→ **Exercise**
Using the records below, repeat exactly the lines from the one holding "intros cause w'" through the one holding "[by apply cell_destroy_spec|].", both ends included, and no others.
━━ Raw data
Lemma assign_res_spec c r w :
  mgw_serves dispatch -> gone_serves dispatch -> bss_takes -> vg_ok None (shape w) -> is_Some (h_cells (shape w) !! c) ->
  vwp (cell_assign_res dispatch c r) (fun _ w' => vg_ok None (shape w')) w.
Proof.
  intros HM HG HB Hok Hc. assert (CF : forall w', shape w' = shape w ->
    vwp (cell_channel_fail dispatch c) (fun _ w'' => vg_ok None (shape w'')) w').
  { intros w' E. rewrite <- E in *. by apply channel_fail_spec. }
  unfold cell_assign_res. apply swp_bind, vwp_still; [still_tac|]. intros _ w1 E1.
  match goal with |- vwp (match _ with _ => _ end) _ _ => idtac end.
  assert (G : forall aoip codec, vwp
    (match osmo_sockaddr_str_from_sockaddr (default [] aoip) with
     | None => cell_channel_fail dispatch c
     | Some ss =>
         mod_rtps c (rtp_stream_set_remote_addr ss) ;;;
         let* known := cell_set_codec (default GSM0808_SCT_FR1 codec) c in
         if negb known then cell_channel_fail dispatch c
         else mod_rtps c (rtp_stream_set_mode MGCP_CONN_SEND_ONLY) ;;;
              let* rc := cell_rtp_commit c in
              if rc <? 0 then cell_channel_fail dispatch c
              else mod_cell c (fun e => e <| c_state := VGCS_CELL_ST_ACTIVE |>) ;;;
                   let* e := get_cell c in
                   sopt (c_bss e) (fun b => dispatch (ToBss b VGCS_BSS_EV_ACTIVE_OR_FAIL))
     end) (fun _ w' => vg_ok None (shape w')) w1).
  { intros aoip codec. case_match; [|by apply CF].
    apply swp_bind, vwp_still; [apply still_mod_rtps; by rewrite E1|]. intros _ w2 E2. rewrite E1 in E2.
    apply swp_bind, vwp_still; [apply still_set_codec; by rewrite E2|]. intros known w3 E3. rewrite E2 in E3. case_match; [by apply CF|].
    apply swp_bind, vwp_still; [apply still_mod_rtps; by rewrite E3|]. intros _ w4 E4. rewrite E3 in E4.
    apply swp_bind, vwp_still; [apply still_commit; by rewrite E4|]. intros rc w5 E5. rewrite E4 in E5. case_match; [by apply CF|].
    apply swp_bind, vwp_mod_cell; [by rewrite E5|]. intros x6 w6 Hx6 E6. rewrite E5 in E6.
    assert (Hx6' : h_cells (shape w) !! c = Some (shape_c x6)) by (by rewrite <- E5, shape_cells, Hx6).
    assert (Hok6 : vg_ok None (shape w6)) by (rewrite E6; by apply (ok_cell_state None (shape w) c (shape_c x6))).
    apply swp_bind, vwp_get_cell; [rewrite E6; cbn; rewrite lookup_insert_eq; eauto|]. intros x7 Hx7.
    apply swp_opt; [|done]. intros b Hb. apply HB; [done|done|].
    destruct (ok_bss_of_cell _ _ Hok6 c (shape_c x7) b) as (y & Hy & _); [by rewrite shape_cells, Hx7|done|eauto]. }
  destruct (ar_aoip r), (ar_codec r), (ar_call_id r); try apply G. by apply CF.
Qed.

Lemma cell_takes_spec c ev w :
  mgw_serves dispatch -> gone_serves dispatch -> bss_takes -> vg_ok None (shape w) -> is_Some (h_cells (shape w) !! c) ->
  vwp (cell_dispatch dispatch c ev) (fun _ w' => vg_ok None (shape w')) w.
Proof.
  intros HM HG HB Hok Hc.
  assert (CS : forall ev', ev' = VGCS_CELL_EV_CLEAR \/ ev' = VGCS_CELL_EV_ASSIGN -> vwp (cell_dispatch dispatch c ev') (fun _ w' => vg_ok None (shape w')) w).
  { intros ev' Hev. eapply swp_mono; [by apply cell_serves_spec|]. cbv beta. naive_solver. }
  assert (CC : forall cause w', shape w' = shape w -> vwp (cell_clear dispatch c cause) (fun _ w'' => vg_ok None (shape w'')) w').
  { intros cause w' E. rewrite <- E in *. eapply swp_mono; [by apply cell_clear_spec|]. cbv beta. naive_solver. }
  assert (CD : vwp (cell_destroy dispatch c) (fun _ w' => vg_ok None (shape w')) w).
  { eapply swp_mono; [by apply cell_destroy_spec|]. cbv beta. naive_solver. }
  destruct ev; try (by apply CS; auto); unfold cell_dispatch; apply swp_bind, vwp_get_cell; try done; intros x Hx;
    destruct (c_state x) eqn:Hst; cbn [cell_permits swhen vgcs_cell_fsm_assignment vgcs_cell_fsm_active vgcs_cell_fsm_release];
    try (by apply swp_ret); try (by apply channel_fail_spec); try (by apply cell_closed_spec); try (by apply assign_res_spec).
  - apply swp_bind, vwp_still; [still_tac|]. intros _ w1 E1. rewrite <- E1 in *. by apply channel_fail_spec.
  - apply swp_bind, vwp_still; [still_tac|]. intros _ w1 E1. by apply CC.
  - eapply swp_mono with (P := fun _ w' => vg_ok None (shape w') /\ cell_moved c (shape w) (shape w')); [|naive_solver].
    pose proof (gone_spec c (shape_c x) w HM Hok ltac:(by rewrite shape_cells, Hx) ltac:(by right)) as G.
    unfold cell_dispatch, swp, sbind, get_cell, sneed in G. rewrite Hx, Hst in G. exact G.
  - apply swp_bind, vwp_still; [unfold get_rtps; still_tac|]. intros s w1 E1. rewrite <- E1 in *.
    case_match; [by apply channel_fail_spec|]. apply vwp_still; [still_step; [done|]; still_step; apply still_send|]. by intros _ w2 ->.
  - apply swp_bind, vwp_get_cell; [done|]. intros y Hy. case_match; [|done].
    apply vwp_still; [by apply still_close_conn|]. by intros _ w1 ->.
Qed.

(** *** BSSs *)

Lemma setup_spec b w x :
  vg_ok None (shape w) -> h_bss (shape w) !! b = Some x -> bs_state x = VGCS_BSS_ST_NULL -> is_Some (bs_trans x) ->
  vwp (bss_dispatch dispatch b VGCS_BSS_EV_SETUP)
    (fun _ w' => shape w' = shape w <| h_bss ::= insert b (x <| bs_state := VGCS_BSS_ST_SETUP |>) |>) w.
Proof.
  intros Hok Hx Hs [t Ht]. unfold bss_dispatch. apply swp_bind, vwp_get_bss; [eauto|]. intros y Hy.
  rewrite shape_bss, Hy in Hx. injection Hx as <-. change (b_state y = VGCS_BSS_ST_NULL) in Hs. rewrite Hs.
  assert (Hyy : h_bss (shape w) !! b = Some (shape_b y)) by (by rewrite shape_bss, Hy).
  destruct (ok_trans_of_bss _ _ Hok b _ t Hyy Ht) as (v & Hv & _). cbn [bss_permits swhen vgcs_bss_fsm_null].
  apply swp_bind, vwp_mod_bss; [eauto|]. intros y1 w1 Hy1 E1. rewrite Hy in Hy1. injection Hy1 as <-.
  assert (Hb1 : h_bss (shape w1) !! b = Some (shape_b (y <| b_state := VGCS_BSS_ST_SETUP |>))) by (rewrite E1; apply lookup_insert_eq).
  apply vwp_still; [|intros _ w2 ->; exact E1]. still_step; [eauto|]. still_step. still_step.
  { rewrite E1. cbn. assert (Et : b_trans v0 = Some t).
    { rewrite Hb1 in H. apply (inj Some) in H. exact (eq_trans (f_equal bs_trans (eq_sym H)) Ht). }
    rewrite Et in H0. injection H0 as <-. eauto. }
  still_step. apply still_send.
Qed.

Lemma bss_clear_serves b w x :
  cell_serves dispatch -> vg_ok None (shape w) -> h_bss (shape w) !! b = Some x -> bs_state x <> VGCS_BSS_ST_RELEASE ->
  vwp (bss_dispatch dispatch b VGCS_BSS_EV_CLEAR) (fun _ w' => vg_ok None (shape w') /\ bss_moved b (shape w) (shape w') /\
    exists x', h_bss (shape w') !! b = Some x' /\ bs_trans x' = None) w.
Proof.
  intros HC Hok Hx Hs. assert (BC : vwp (bss_clear dispatch b GSM0808_CAUSE_CALL_CONTROL false)
    (fun _ w' => vg_ok None (shape w') /\ bss_moved b (shape w) (shape w') /\ exists x', h_bss (shape w') !! b = Some x' /\ bs_trans x' = None) w).
  { eapply swp_mono; [by apply (bss_clear_spec dispatch b _ false w x)|]. cbv beta. intros _ w' [? H]. destruct (H eq_refl). eauto. }
  unfold bss_dispatch. apply swp_bind, vwp_get_bss; [eauto|]. intros y Hy.
  rewrite shape_bss, Hy in Hx. injection Hx as <-. change (b_state y <> VGCS_BSS_ST_RELEASE) in Hs.
  destruct (b_state y); cbn [bss_permits swhen vgcs_bss_fsm_null vgcs_bss_fsm_setup vgcs_bss_fsm_assignment]; try done.
  unfold vgcs_bss_fsm_active. apply swp_bind, vwp_get_bss; [rewrite shape_bss, Hy; eauto|]. done.
Qed.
━━━━
→ **Your response**
  { intros cause w' E. rewrite <- E in *. eapply swp_mono; [by apply cell_clear_spec|]. cbv beta. naive_solver. }
  assert (CD : vwp (cell_destroy dispatch c) (fun _ w' => vg_ok None (shape w')) w).
  { eapply swp_mono; [by apply cell_destroy_spec|]. cbv beta. naive_solver. }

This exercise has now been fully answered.